Given data >>
_ _ _ _ _ _ _
Lemma wp_bfree b t sb ic pid cwd blk Q :
  bl_rep b t -> fs_geom sb t -> 0 <= blk < sb_size sb -> used sb t blk = true ->
  t_held t !! 1 = None -> t_held t !! BBLOCK blk sb = None -> (size (t_held t) < MAXHELD)%nat ->
  loggable (BBLOCK blk sb) t ->
  (forall b', bl_rep b' (free_txn sb blk t) -> Q () (mk_fsst b' sb ic pid cwd)) ->
  wp (bfree ROOTDEV blk) (mk_fsst b sb ic pid cwd) Q.
Proof.
  intros Hr Hg Hblk Hu H1 Hh Hs Hlog HQ. destruct (bl_bound _ _ Hr) as [[Hlo Hlh] Hhi].
  destruct (bblock_range sb t _ Hg Hhi Hlo Hblk) as [_ Hbr].
  pose proof (ge_end _ _ Hg). pose proof (ge_size _ _ Hg). pose proof (ge_ino _ _ Hg).
  pose proof (ge_ino_end _ _ Hg). pose proof (ge_nino _ _ Hg).
  assert (0 <= sb_ninodes sb / IPB) by (apply Z.div_pos; [lia|done]).
  unfold bfree. fs_step. apply (wp_fs_readsb _ t); try done. intros b1 R1. rewrite (ge_sb _ _ Hg).
  do 2 fs_step. fs_step. apply (wp_fbread _ t); [done|lia|done|done|]. intros bp b2 R2.
  fs_step. eapply (wp_fdata _ _ _ _ _ _ _ bp false _ R2); [held_tac|].
  change (t_view (hold _ _ _ t)) with (t_view t).
  fold (used sb t blk). rewrite Hu. cbn [negb].
  assert (Hok : block_ok (mark_free (t_view t (BBLOCK blk sb)) (blk mod BPB))).
  { apply mark_free_ok; [|apply Z.mod_pos_bound; done]. apply (bl_ok _ _ _ Hr). lia. }
  fs_step. eapply (wp_fset _ _ _ _ _ _ _ bp false _ _ R2); [held_tac|simpl; lia|done|]. intros b3 R3.
  fs_step. eapply (wp_flog_write _ _ _ _ _ _ _ bp true _ R3); [held_tac|simpl; lia|done|]. intros b4 R4.
  eapply (wp_fbrelse _ _ _ _ _ _ _ bp _ R4); [held_tac|]. intros b5 R5. rewrite release_write in R5 by done.
  by apply HQ.
Qed.
End alloc.

(** ** Effects on the bitmap *)

Section bitmap.
Context (sb : superblock) (t : txn).
Context (Hg : fs_geom sb t) (Hlo : 2 <= t_lo t) (Hhi : t_hi t < 2 ^ 31).
Context (Hok : forall k, 0 <= k < t_hi t -> block_ok (t_view t k)).

Lemma meta_bounds : t_lo t <= sb_bmapstart sb /\ data_start sb <= t_hi t /\ sb_bmapstart sb < data_start sb.
Proof.
  pose proof (ge_ino _ _ Hg). pose proof (ge_ino_end _ _ Hg). pose proof (ge_nino _ _ Hg).
  pose proof (ge_end _ _ Hg). pose proof (ge_size _ _ Hg).
  assert (0 <= sb_ninodes sb / IPB) by (apply Z.div_pos; [lia|done]).
  assert (0 <= sb_size sb / BPB) by (apply Z.div_pos; [lia|done]).
  unfold data_start, nbitmap in *. lia.
Qed.

Lemma bblock_eq b k :
  0 <= b < sb_size sb -> 0 <= k < sb_size sb ->
  BBLOCK b sb = BBLOCK k sb -> b mod BPB = k mod BPB -> b = k.
Proof.
  intros Hb Hk He Hm. destruct (bblock_range sb t b) as [E1 _]; try done.
  destruct (bblock_range sb t k) as [E2 _]; try done.
  rewrite (Z.div_mod b BPB), (Z.div_mod k BPB) by done. rewrite Hm. f_equal. f_equal. lia.
Qed.

Lemma bb_ok b : 0 <= b < sb_size sb -> block_ok (t_view t (BBLOCK b sb)).
Proof.
  intros Hb. destruct (bblock_range sb t b) as [_ ?]; try done. pose proof meta_bounds. apply Hok. lia.
Qed.

Lemma used_mark f b k :
  0 <= b < sb_size sb -> 0 <= k < sb_size sb ->
  used sb (put_log (BBLOCK b sb) (f (t_view t (BBLOCK b sb))) t) k =
  if BBLOCK k sb =? BBLOCK b sb then bit_set (f (t_view t (BBLOCK k sb))) (k mod BPB) else used sb t k.
Proof.
  intros Hb Hk. unfold used. simpl. unfold upd.
  destruct (Z.eqb_spec (BBLOCK k sb) (BBLOCK b sb)) as [->|]; done.
Qed.

Lemma mod_BPB k : 0 <= k mod BPB < BPB.
Proof. apply Z.mod_pos_bound. done. Qed.

(** [balloc] sets the bit of the block it returns, and no other. *)
Lemma used_alloc b k :
  is_data sb b -> 0 <= k < sb_size sb -> used sb (alloc_txn sb b t) k = (k =? b) || used sb t k.
Proof.
  intros [Hb1 Hb2] Hk. pose proof meta_bounds. assert (Hb : 0 <= b < sb_size sb) by lia.
  destruct (bblock_range sb t k) as [_ ?]; try done. destruct (bb_ok _ Hk) as [Hl _].
  transitivity (used sb (put_log (BBLOCK b sb) (mark_used (t_view t (BBLOCK b sb)) (b mod BPB)) t) k).
  { unfold used, alloc_txn. simpl. rewrite upd_ne by lia. done. }
  rewrite (used_mark (fun d => mark_used d (b mod BPB))) by done.
  destruct (Z.eqb_spec (BBLOCK k sb) (BBLOCK b sb)) as [He|Hne].
  - rewrite bit_set_used by (done || apply mod_BPB). unfold used. f_equal.
    destruct (Z.eqb_spec k b) as [->|Hkb]; [by rewrite Z.eqb_refl|].
    apply Z.eqb_neq. intros Hm. by apply Hkb, bblock_eq.
  - destruct (Z.eqb_spec k b) as [->|]; [done|]. done.
Qed.

(** [bfree] clears the bit of its block, and no other. *)
Lemma used_freed b k :
  0 <= b < sb_size sb -> 0 <= k < sb_size sb ->
  used sb (free_txn sb b t) k = negb (k =? b) && used sb t k.
Proof.
  intros Hb Hk. destruct (bb_ok _ Hk) as [Hl _]. unfold free_txn.
  rewrite (used_mark (fun d => mark_free d (b mod BPB))) by done.
  destruct (Z.eqb_spec (BBLOCK k sb) (BBLOCK b sb)) as [He|Hne].
  - rewrite bit_set_free by (done || apply mod_BPB). unfold used. f_equal. f_equal.
    destruct (Z.eqb_spec k b) as [->|Hkb]; [by rewrite Z.eqb_refl|].
    apply Z.eqb_neq. intros Hm. by apply Hkb, bblock_eq.
  - destruct (Z.eqb_spec k b) as [->|]; [done|]. done.
Qed.

Lemma alloc_view b k :
  k <> b -> k <> BBLOCK b sb -> t_view (alloc_txn sb b t) k = t_view t k.
Proof. intros H1 H2. unfold alloc_txn. simpl. by rewrite !upd_ne. Qed.

Lemma alloc_zero b : t_view (alloc_txn sb b t) b = zero_block.
Proof. apply upd_eq. Qed.

Lemma free_view b k : k <> BBLOCK b sb -> t_view (free_txn sb b t) k = t_view t k.
Proof. intros H. unfold free_txn. simpl. by rewrite upd_ne. Qed.

Lemma geom_alloc b : is_data sb b -> fs_geom sb (alloc_txn sb b t).
Proof.
  intros Hb. pose proof meta_bounds. destruct (bblock_range sb t b) as [_ ?]; try done; [unfold is_data in Hb; lia|].
  pose proof Hg as []. split; try done.
  - rewrite alloc_view; [done|..]; unfold is_data in Hb; lia.
  - intros k Hk. rewrite used_alloc by (done || lia). rewrite ge_meta0 by done. apply orb_true_r.
Qed.

Lemma geom_free b : is_data sb b -> fs_geom sb (free_txn sb b t).
Proof.
  intros Hb. pose proof meta_bounds. unfold is_data in Hb.
  destruct (bblock_range sb t b) as [_ ?]; try done; [lia|].
  pose proof Hg as []. split; try done.
  - rewrite free_view; [done|lia].
  - intros k Hk. rewrite used_freed by lia. rewrite ge_meta0, andb_true_r by done.
    apply negb_true_iff, Z.eqb_neq. lia.
Qed.
End bitmap.

Section alloc_properties.
Context {S : Type} `{!BlockOps S} `{!BlockLayer S} `{!DevOps S}.
Implicit Types (b : S) (t : txn) (sb : superblock) (ic : list inode).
_ _ _ _ _ _ _
Instructions to follow >> From the very first line of the records down to the line with "(forall b', bl_rep", please write out each line exactly, including both ends and no other lines.

Reply to the exercise >>
Lemma wp_bfree b t sb ic pid cwd blk Q :
  bl_rep b t -> fs_geom sb t -> 0 <= blk < sb_size sb -> used sb t blk = true ->
  t_held t !! 1 = None -> t_held t !! BBLOCK blk sb = None -> (size (t_held t) < MAXHELD)%nat ->
  loggable (BBLOCK blk sb) t ->
  (forall b', bl_rep b' (free_txn sb blk t) -> Q () (mk_fsst b' sb ic pid cwd)) ->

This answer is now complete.